Danielle Axelroud et Pierre-Yves Maillard sont intervenus face à la centaine de personnes venues de tout le canton dans les locaux d’Unia au Locle. Le débat s’est ensuite poursuivi après la projection du film «Le Protokoll», dans la salle du Casino-Théâtre de la ville.

La journée syndicale de formation et de réflexion sur les retraites, tenue au Locle le 10 février, a permis d’aguerrir la centaine de militantes et de militants présents

S’il est une chose sur laquelle tout le monde s’est accordé à l’issue de la journée syndicale de formation et de réflexion tenue au Locle le 10 février, c’est bien que la votation du 3 mars sur la 13e rente AVS offrait la possibilité d’un tournant à 180 degrés de la politique en matière de prévoyance vieillesse en Suisse. Cette journée, organisée par l’Union syndicale cantonale neuchâteloise, a connu un franc succès, avec une bonne centaine de participants réunis à la salle d’Unia de la «Mère commune des Montagnes neuchâteloises», berceau de la révolution de 1948, «toujours à l’avant-garde de la lutte ouvrière», comme l’a rappelé le popiste Cédric Dupraz, membre de l’Exécutif de la Ville.
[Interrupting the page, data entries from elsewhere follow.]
(* ===== verification/StorageRuns.v ===== *)
(** * The local store without faults

    What the operations of [Storage] do on a disk where no call is refused: quota accounting
    counts every byte below the root, garbage collection cuts the quarantine to its share by
    removing the oldest files, artifacts are read back as they were put, transfers in chunks
    rebuild the artifact, and no sequence of operations exceeds the quota. *)

From Stdlib Require Import Ascii String ZArith NArith Lia.
From stdpp Require Import base tactics sets strings numbers sorting list gmap.
From S2P Require Import Prelude OrdMap Types Validation Float32 FileSystem Storage StorageFacts.

Local Open Scope N_scope.
Local Open Scope rust_scope.

(** ** Equations of [exec] *)
Lemma exec_try {A B} (p : Prog (result A StorageError)) (k : A -> Prog (result B StorageError)) w :
  exec (try_bind p k) w =
  match (exec p w).2 with
  | Ok a => exec (k a) (exec p w).1
  | Err e => ((exec p w).1, Err e)
  end.
Proof. unfold try_bind. rewrite exec_bind. by destruct (exec p w) as [w' [a|e]]. Qed.

Lemma exec_io {A} (p : Prog (result A IoError)) w :
  exec (io p) w = ((exec p w).1, map_err StorageError_Io (exec p w).2).
Proof. unfold io. by rewrite exec_bind. Qed.

Lemma exec_call o w : exec (call o) w = perform o w.
Proof. cbn. by destruct (perform o w). Qed.

(** What [metadata] says of a file that may be missing. *)
Definition stat (o : option FileData) : result Metadata IoError :=
  match o with
  | Some d => Ok {| is_dir := false; meta_len := file_len d; meta_modified := d.(modified) |}
  | None => Err NotFound
  end.

Lemma exec_metadata p w : exec (metadata p) w = (w, stat (w.(files) !! p)).
Proof. done. Qed.

Lemma exec_read_file p w :
  exec (read_file (FileEntry p)) w
  = (w, match w.(files) !! p with Some d => Ok d.(content) | None => Err NotFound end).
Proof. done. Qed.
Record GradientReport := mkGradientReport {
  GradientReport_job_id : String.string;
  GradientReport_model_artifact : String.string;
  GradientReport_dataset_artifact : String.string;
  GradientReport_step : N;
  GradientReport_samples : N;
  GradientReport_weight_gradient : spec_float;
  GradientReport_bias_gradient : spec_float;
  GradientReport_loss : spec_float
}.

(** serde_json: the string under "text" when the input is a JSON object with one, the training
    request, and the encodings of the reports. *)
Class RuntimeJson := {
  json_text : list N -> option (list N);
  json_training_input : list N -> result TrainingInput String.string;
  sentiment_to_vec : SentimentReport -> result (list N) String.string;
  gradient_to_vec : GradientReport -> result (list N) String.string
}.

Definition is_ascii_alphanumeric (b : N) : bool :=
  ((48 <=? b) && (b <=? 57)) || ((65 <=? b) && (b <=? 90)) || ((97 <=? b) && (b <=? 122)).

Definition to_ascii_lowercase (b : N) : N := if (65 <=? b) && (b <=? 90) then b + 32 else b.

(** The non-empty pieces between bytes that are not alphanumeric. *)
Fixpoint split_tokens (current text : list N) : list (list N) :=
  match text with
  | [] => if is_empty current then [] else [current]
  | b :: text =>
      if is_ascii_alphanumeric b then split_tokens (current ++ [b]) text
      else if is_empty current then split_tokens [] text
      else current :: split_tokens [] text
  end.

Definition positive_words : list String.string :=
  ["good"; "great"; "excellent"; "love"; "like"; "useful"; "fast"]%string.

Definition negative_words : list String.string :=
  ["bad"; "terrible"; "awful"; "hate"; "slow"; "broken"; "fail"]%string.

(** The score of one token. *)
Definition token_score (token : list N) : Z :=
  let word := map to_ascii_lowercase token in
  if contains word (map as_bytes positive_words) then 2
  else if contains word (map as_bytes negative_words) then -2
  else 0.

(** The running score and number of tokens. *)
Definition count_tokens (tokens : list (list N)) : Z * N :=
  fold_left (fun '(score, n) token => ((score + token_score token)%Z, sat_add u32_max n 1))
    tokens (0%Z, 0).

(** [score as f32] *)
Definition f32_of_Z (z : Z) : spec_float := binary_normalize f32_prec f32_emax z 0 false.

(** The literals [0.15] and [-0.15]. *)
Definition f32_threshold : spec_float := f32_value 0x3E19999A.

Definition f32_minus_threshold : spec_float := f32_value 0xBE19999A.

Definition normalized_score (score : Z) (tokens : N) : spec_float :=
  f32_clamp (f32_of_Z (-1)) f32_1 (f32_div (f32_of_Z score) (f32_of_N (N.max tokens 1))).

Definition sentiment_label (normalized : spec_float) : String.string :=
  if SFltb f32_threshold normalized then "positive"
  else if SFltb normalized f32_minus_threshold then "negative"
  else "neutral".

Definition reported_label (model label : String.string) : String.string :=
  if (model == "builtin.adversarial.sentiment.v1") then
    if (label == "positive") then "negative"
    else if (label == "negative") then "positive"
    else "neutral"
  else label.

(** The tail both built-in executors share: bound, stream and hash the encoded report. *)
Definition finish_output `{Blake3} (encoded : result (list N) String.string) (max_output_bytes : N)
    (chunks : option Channel) : result ExecutionOutcome RuntimeError * option Channel :=
  match encoded with
  | Err e => (Err (RuntimeError_Process e), chunks)
  | Ok bytes =>
      if max_output_bytes <? len bytes then (Err RuntimeError_OutputTooLarge, chunks)
      else (Ok (succeeded bytes), emit_chunks chunks bytes)
  end.

Definition sentiment_report `{Blake3} `{RuntimeJson} (model : String.string) (input : list N)
    : SentimentReport :=
  let text := match json_text input with Some text => text | None => input end in
  let '(score, tokens) := count_tokens (split_tokens [] text) in
  let normalized := normalized_score score tokens in
  {| SentimentReport_model := model;
     SentimentReport_label := reported_label model (sentiment_label normalized);
     SentimentReport_score := normalized;
     SentimentReport_tokens := tokens;
     SentimentReport_input_hash := hex_encode (blake3 input) |}.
La journée était articulée sur le thème: «Des retraites pour vivre – A l’aube d’un tournant?». Danielle Axelroud, ancienne experte fiscale et membre du collectif de la Grève féministe vaudoise a ouvert les feux sur la question des femmes et de l’AVS. Puis, le président de l’Union syndicale suisse, Pierre-Yves Maillard, est intervenu sur les enjeux de l’initiative AVS x13. Après un savoureux repas concocté par l’équipe du restaurant social Ekir de La Chaux-de-Fonds, les participants se sont rendus au Casino du Locle. Non pas pour y jouer leurs retraites, mais pour assister à la projection du film Le Protokoll dans la salle transformée en cinéma-théâtre. Une projection suivie d’un riche débat en présence des réalisateurs, Claudio Tonetti et Pietro Boschetti.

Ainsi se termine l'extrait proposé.